Dataset entries
..............................
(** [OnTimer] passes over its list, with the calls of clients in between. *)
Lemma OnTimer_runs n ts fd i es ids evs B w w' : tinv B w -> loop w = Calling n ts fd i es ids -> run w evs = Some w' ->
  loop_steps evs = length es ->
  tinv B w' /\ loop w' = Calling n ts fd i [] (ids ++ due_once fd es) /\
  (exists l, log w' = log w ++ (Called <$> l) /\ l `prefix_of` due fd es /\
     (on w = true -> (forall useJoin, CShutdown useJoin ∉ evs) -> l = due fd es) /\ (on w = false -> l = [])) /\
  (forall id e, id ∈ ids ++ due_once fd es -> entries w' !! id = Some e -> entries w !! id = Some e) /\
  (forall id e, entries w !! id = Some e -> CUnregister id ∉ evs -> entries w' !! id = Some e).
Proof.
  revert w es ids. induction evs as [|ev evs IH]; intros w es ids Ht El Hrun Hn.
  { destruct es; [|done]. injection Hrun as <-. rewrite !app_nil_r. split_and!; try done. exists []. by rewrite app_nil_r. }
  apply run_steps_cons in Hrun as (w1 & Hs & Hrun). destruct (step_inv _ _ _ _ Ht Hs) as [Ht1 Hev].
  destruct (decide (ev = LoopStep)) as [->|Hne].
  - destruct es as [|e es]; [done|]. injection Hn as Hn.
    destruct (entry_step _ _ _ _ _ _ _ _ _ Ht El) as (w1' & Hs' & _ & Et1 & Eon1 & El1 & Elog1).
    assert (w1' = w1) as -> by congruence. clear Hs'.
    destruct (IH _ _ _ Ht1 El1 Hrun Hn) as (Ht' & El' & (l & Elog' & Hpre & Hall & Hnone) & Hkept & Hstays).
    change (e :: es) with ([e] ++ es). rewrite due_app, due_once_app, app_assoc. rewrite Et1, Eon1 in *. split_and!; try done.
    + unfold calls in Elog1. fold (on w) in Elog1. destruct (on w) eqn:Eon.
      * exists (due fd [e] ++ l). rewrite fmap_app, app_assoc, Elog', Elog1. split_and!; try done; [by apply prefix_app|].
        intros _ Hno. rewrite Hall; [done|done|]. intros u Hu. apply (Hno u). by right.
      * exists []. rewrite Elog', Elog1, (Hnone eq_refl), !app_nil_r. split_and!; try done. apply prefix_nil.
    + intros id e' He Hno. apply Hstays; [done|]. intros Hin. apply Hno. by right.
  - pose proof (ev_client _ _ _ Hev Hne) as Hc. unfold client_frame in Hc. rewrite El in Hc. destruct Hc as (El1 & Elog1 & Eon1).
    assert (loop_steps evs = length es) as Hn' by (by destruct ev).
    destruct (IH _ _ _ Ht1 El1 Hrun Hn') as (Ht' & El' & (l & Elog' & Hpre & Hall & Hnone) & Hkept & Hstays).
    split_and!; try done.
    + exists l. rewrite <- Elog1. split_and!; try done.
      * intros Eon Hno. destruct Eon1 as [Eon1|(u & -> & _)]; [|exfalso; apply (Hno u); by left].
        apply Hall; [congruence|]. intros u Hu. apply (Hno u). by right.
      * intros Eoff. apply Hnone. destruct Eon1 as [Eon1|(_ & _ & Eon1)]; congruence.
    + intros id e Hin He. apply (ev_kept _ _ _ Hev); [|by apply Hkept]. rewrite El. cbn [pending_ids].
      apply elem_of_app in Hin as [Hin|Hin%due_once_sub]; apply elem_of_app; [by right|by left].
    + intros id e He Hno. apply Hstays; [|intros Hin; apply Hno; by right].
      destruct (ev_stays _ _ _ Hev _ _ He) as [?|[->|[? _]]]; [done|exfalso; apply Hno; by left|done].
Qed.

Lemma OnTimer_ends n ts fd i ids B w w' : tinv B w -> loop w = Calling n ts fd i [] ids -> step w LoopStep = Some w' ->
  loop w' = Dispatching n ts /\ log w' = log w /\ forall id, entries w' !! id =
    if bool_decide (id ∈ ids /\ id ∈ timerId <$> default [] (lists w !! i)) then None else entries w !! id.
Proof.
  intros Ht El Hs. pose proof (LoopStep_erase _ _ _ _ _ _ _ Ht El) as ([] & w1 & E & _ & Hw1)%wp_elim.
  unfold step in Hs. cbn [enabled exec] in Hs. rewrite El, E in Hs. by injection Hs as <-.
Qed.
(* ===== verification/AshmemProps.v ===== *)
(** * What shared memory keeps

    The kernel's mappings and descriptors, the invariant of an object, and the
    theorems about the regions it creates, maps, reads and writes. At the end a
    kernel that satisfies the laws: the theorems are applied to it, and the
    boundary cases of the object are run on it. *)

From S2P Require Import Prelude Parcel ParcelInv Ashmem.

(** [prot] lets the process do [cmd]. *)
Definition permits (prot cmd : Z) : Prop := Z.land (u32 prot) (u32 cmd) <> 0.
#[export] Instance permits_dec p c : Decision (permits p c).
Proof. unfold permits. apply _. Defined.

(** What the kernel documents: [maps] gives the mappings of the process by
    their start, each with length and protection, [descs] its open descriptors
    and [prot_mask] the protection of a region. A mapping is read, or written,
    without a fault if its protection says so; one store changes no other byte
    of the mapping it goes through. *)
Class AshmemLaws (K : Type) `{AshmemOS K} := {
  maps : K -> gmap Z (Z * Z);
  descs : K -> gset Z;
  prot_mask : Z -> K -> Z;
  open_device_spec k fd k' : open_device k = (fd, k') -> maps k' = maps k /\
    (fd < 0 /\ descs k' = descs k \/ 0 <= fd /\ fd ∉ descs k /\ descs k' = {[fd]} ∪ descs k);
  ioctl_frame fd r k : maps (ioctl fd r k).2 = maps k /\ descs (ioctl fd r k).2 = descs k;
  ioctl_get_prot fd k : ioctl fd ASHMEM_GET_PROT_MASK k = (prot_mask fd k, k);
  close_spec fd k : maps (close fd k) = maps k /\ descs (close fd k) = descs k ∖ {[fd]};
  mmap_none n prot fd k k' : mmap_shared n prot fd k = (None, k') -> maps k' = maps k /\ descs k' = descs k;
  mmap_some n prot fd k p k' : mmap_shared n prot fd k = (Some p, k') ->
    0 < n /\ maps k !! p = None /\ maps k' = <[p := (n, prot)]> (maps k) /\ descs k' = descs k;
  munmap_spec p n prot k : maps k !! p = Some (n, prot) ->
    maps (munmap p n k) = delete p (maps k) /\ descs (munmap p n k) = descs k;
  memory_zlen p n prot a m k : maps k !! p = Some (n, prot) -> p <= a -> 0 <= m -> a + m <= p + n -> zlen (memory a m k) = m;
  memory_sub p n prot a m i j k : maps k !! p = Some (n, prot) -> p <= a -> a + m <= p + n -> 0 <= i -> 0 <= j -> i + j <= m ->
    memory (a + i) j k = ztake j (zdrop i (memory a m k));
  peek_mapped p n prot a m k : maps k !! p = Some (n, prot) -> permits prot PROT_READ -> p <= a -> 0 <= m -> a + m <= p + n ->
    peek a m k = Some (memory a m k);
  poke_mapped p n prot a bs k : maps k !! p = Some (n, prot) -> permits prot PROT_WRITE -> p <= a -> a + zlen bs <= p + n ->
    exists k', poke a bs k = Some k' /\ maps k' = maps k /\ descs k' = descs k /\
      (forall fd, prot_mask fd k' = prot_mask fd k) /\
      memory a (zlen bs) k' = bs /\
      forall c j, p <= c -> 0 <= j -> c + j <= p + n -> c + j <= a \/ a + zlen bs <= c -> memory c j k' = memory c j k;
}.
..............................
What you have to do:
When the line containing "destruct (entry_step _" is reached, include it and stop. Until then, output each line of the entries exactly as given, starting from the first.

Finished task:
(** [OnTimer] passes over its list, with the calls of clients in between. *)
Lemma OnTimer_runs n ts fd i es ids evs B w w' : tinv B w -> loop w = Calling n ts fd i es ids -> run w evs = Some w' ->
  loop_steps evs = length es ->
  tinv B w' /\ loop w' = Calling n ts fd i [] (ids ++ due_once fd es) /\
  (exists l, log w' = log w ++ (Called <$> l) /\ l `prefix_of` due fd es /\
     (on w = true -> (forall useJoin, CShutdown useJoin ∉ evs) -> l = due fd es) /\ (on w = false -> l = [])) /\
  (forall id e, id ∈ ids ++ due_once fd es -> entries w' !! id = Some e -> entries w !! id = Some e) /\
  (forall id e, entries w !! id = Some e -> CUnregister id ∉ evs -> entries w' !! id = Some e).
Proof.
  revert w es ids. induction evs as [|ev evs IH]; intros w es ids Ht El Hrun Hn.
  { destruct es; [|done]. injection Hrun as <-. rewrite !app_nil_r. split_and!; try done. exists []. by rewrite app_nil_r. }
  apply run_steps_cons in Hrun as (w1 & Hs & Hrun). destruct (step_inv _ _ _ _ Ht Hs) as [Ht1 Hev].
  destruct (decide (ev = LoopStep)) as [->|Hne].
  - destruct es as [|e es]; [done|]. injection Hn as Hn.
    destruct (entry_step _ _ _ _ _ _ _ _ _ Ht El) as (w1' & Hs' & _ & Et1 & Eon1 & El1 & Elog1).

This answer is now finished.